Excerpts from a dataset
______________________________
(** ** The round trip *)

Lemma segments_octets ip n : length ip = (2 * n)%nat ->
  group_octets (segments ip) = ip /\ length (segments ip) = n /\ Forall u16_ok (segments ip).
Proof.
  revert ip. induction n as [|n IH]; intros ip Hl; [by destruct ip|]. destruct ip as [|a [|b ip]]; cbn [length] in Hl; try lia.
  destruct (IH ip ltac:(lia)) as (Ho & Hn & Hu). cbn [segments]. assert (u16_ok (from_be [a; b])) as Hab by (by apply from_be_u16_ok).
  split_and!; [|cbn; lia|by constructor]. unfold group_octets in *. cbn [flat_map]. rewrite Ho.
  by rewrite (to_be_from_be [a; b] : to_be 2 (from_be [a; b]) = [a; b]).
Qed.

(** The numbers of an IPv4 address in text. *)
Lemma octet_text o : (length (format_dec (u8 o)) <= 3)%nat /\ (u8 o = 0 \/ head (format_dec (u8 o)) <> Some "0"%byte).
Proof.
  pose proof (u8_range o) as Hu. split.
  - pose proof (fmt_radix_length 64 10 (u8 o) [] 3 ltac:(lia) ltac:(lia) ltac:(lia)) as H. cbn [length] in H.
    unfold format_dec, format_radix. lia.
  - assert (forallb (fun z => (z =? 0) || negb (bool_decide (head (format_dec z) = Some "0"%byte))) (seqZ 0 256) = true) as H by (vm_compute; reflexivity).
    rewrite forallb_forall in H. specialize (H (u8 o)). rewrite <- list_elem_of_In, elem_of_seqZ in H. specialize (H ltac:(lia)).
    apply orb_true_iff in H as [H|H]; [left; lia|right]. apply negb_true_iff in H. by apply bool_decide_eq_false in H.
Qed.

Lemma read_octet o rest : ends_number 10 rest -> read_number 10 3 255 false (format_dec (u8 o) ++ rest) = Some (u8 o, rest).
Proof.
  intros Hr. pose proof (u8_range o) as Hu. destruct (octet_text o) as [Hl H0]. unfold read_number.
  rewrite (read_digits_spec 10 U64_MAX 3 0 0 _ (u8 o)) by
    (first [done | apply (format_digits_value 10); unfold U64_MAX; lia]).
  pose proof (format_nonempty 10 (u8 o)) as Hne. unfold format_dec in *.
  rewrite bool_decide_false by (destruct (format_radix 10 (u8 o)); cbn; [done|lia]). cbn [Nat.add].
  assert ((negb false && match format_radix 10 (u8 o) ++ rest with c :: _ => bool_decide (c = "0"%byte) | [] => false end &&
    (1 <? length (format_radix 10 (u8 o)))%nat) = false) as ->; [|by rewrite if_true by lia].
  destruct H0 as [->|H0]; [by rewrite andb_false_r|]. destruct (format_radix 10 (u8 o)) as [|c s]; [done|]. cbn [head app] in *.
  rewrite bool_decide_false by congruence. done.
Qed.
______________________________
### WORK TO BE COMPLETED
Repeat each entry above, matching every line exactly.

### WRITTEN SOLUTION
(** ** The round trip *)

Lemma segments_octets ip n : length ip = (2 * n)%nat ->
  group_octets (segments ip) = ip /\ length (segments ip) = n /\ Forall u16_ok (segments ip).
Proof.
  revert ip. induction n as [|n IH]; intros ip Hl; [by destruct ip|]. destruct ip as [|a [|b ip]]; cbn [length] in Hl; try lia.
  destruct (IH ip ltac:(lia)) as (Ho & Hn & Hu). cbn [segments]. assert (u16_ok (from_be [a; b])) as Hab by (by apply from_be_u16_ok).
  split_and!; [|cbn; lia|by constructor]. unfold group_octets in *. cbn [flat_map]. rewrite Ho.
  by rewrite (to_be_from_be [a; b] : to_be 2 (from_be [a; b]) = [a; b]).
Qed.

(** The numbers of an IPv4 address in text. *)
Lemma octet_text o : (length (format_dec (u8 o)) <= 3)%nat /\ (u8 o = 0 \/ head (format_dec (u8 o)) <> Some "0"%byte).
Proof.
  pose proof (u8_range o) as Hu. split.
  - pose proof (fmt_radix_length 64 10 (u8 o) [] 3 ltac:(lia) ltac:(lia) ltac:(lia)) as H. cbn [length] in H.
    unfold format_dec, format_radix. lia.
  - assert (forallb (fun z => (z =? 0) || negb (bool_decide (head (format_dec z) = Some "0"%byte))) (seqZ 0 256) = true) as H by (vm_compute; reflexivity).
    rewrite forallb_forall in H. specialize (H (u8 o)). rewrite <- list_elem_of_In, elem_of_seqZ in H. specialize (H ltac:(lia)).
    apply orb_true_iff in H as [H|H]; [left; lia|right]. apply negb_true_iff in H. by apply bool_decide_eq_false in H.
Qed.

Lemma read_octet o rest : ends_number 10 rest -> read_number 10 3 255 false (format_dec (u8 o) ++ rest) = Some (u8 o, rest).
Proof.
  intros Hr. pose proof (u8_range o) as Hu. destruct (octet_text o) as [Hl H0]. unfold read_number.
  rewrite (read_digits_spec 10 U64_MAX 3 0 0 _ (u8 o)) by
    (first [done | apply (format_digits_value 10); unfold U64_MAX; lia]).
  pose proof (format_nonempty 10 (u8 o)) as Hne. unfold format_dec in *.
  rewrite bool_decide_false by (destruct (format_radix 10 (u8 o)); cbn; [done|lia]). cbn [Nat.add].
  assert ((negb false && match format_radix 10 (u8 o) ++ rest with c :: _ => bool_decide (c = "0"%byte) | [] => false end &&
    (1 <? length (format_radix 10 (u8 o)))%nat) = false) as ->; [|by rewrite if_true by lia].
  destruct H0 as [->|H0]; [by rewrite andb_false_r|]. destruct (format_radix 10 (u8 o)) as [|c s]; [done|]. cbn [head app] in *.
  rewrite bool_decide_false by congruence. done.
Qed.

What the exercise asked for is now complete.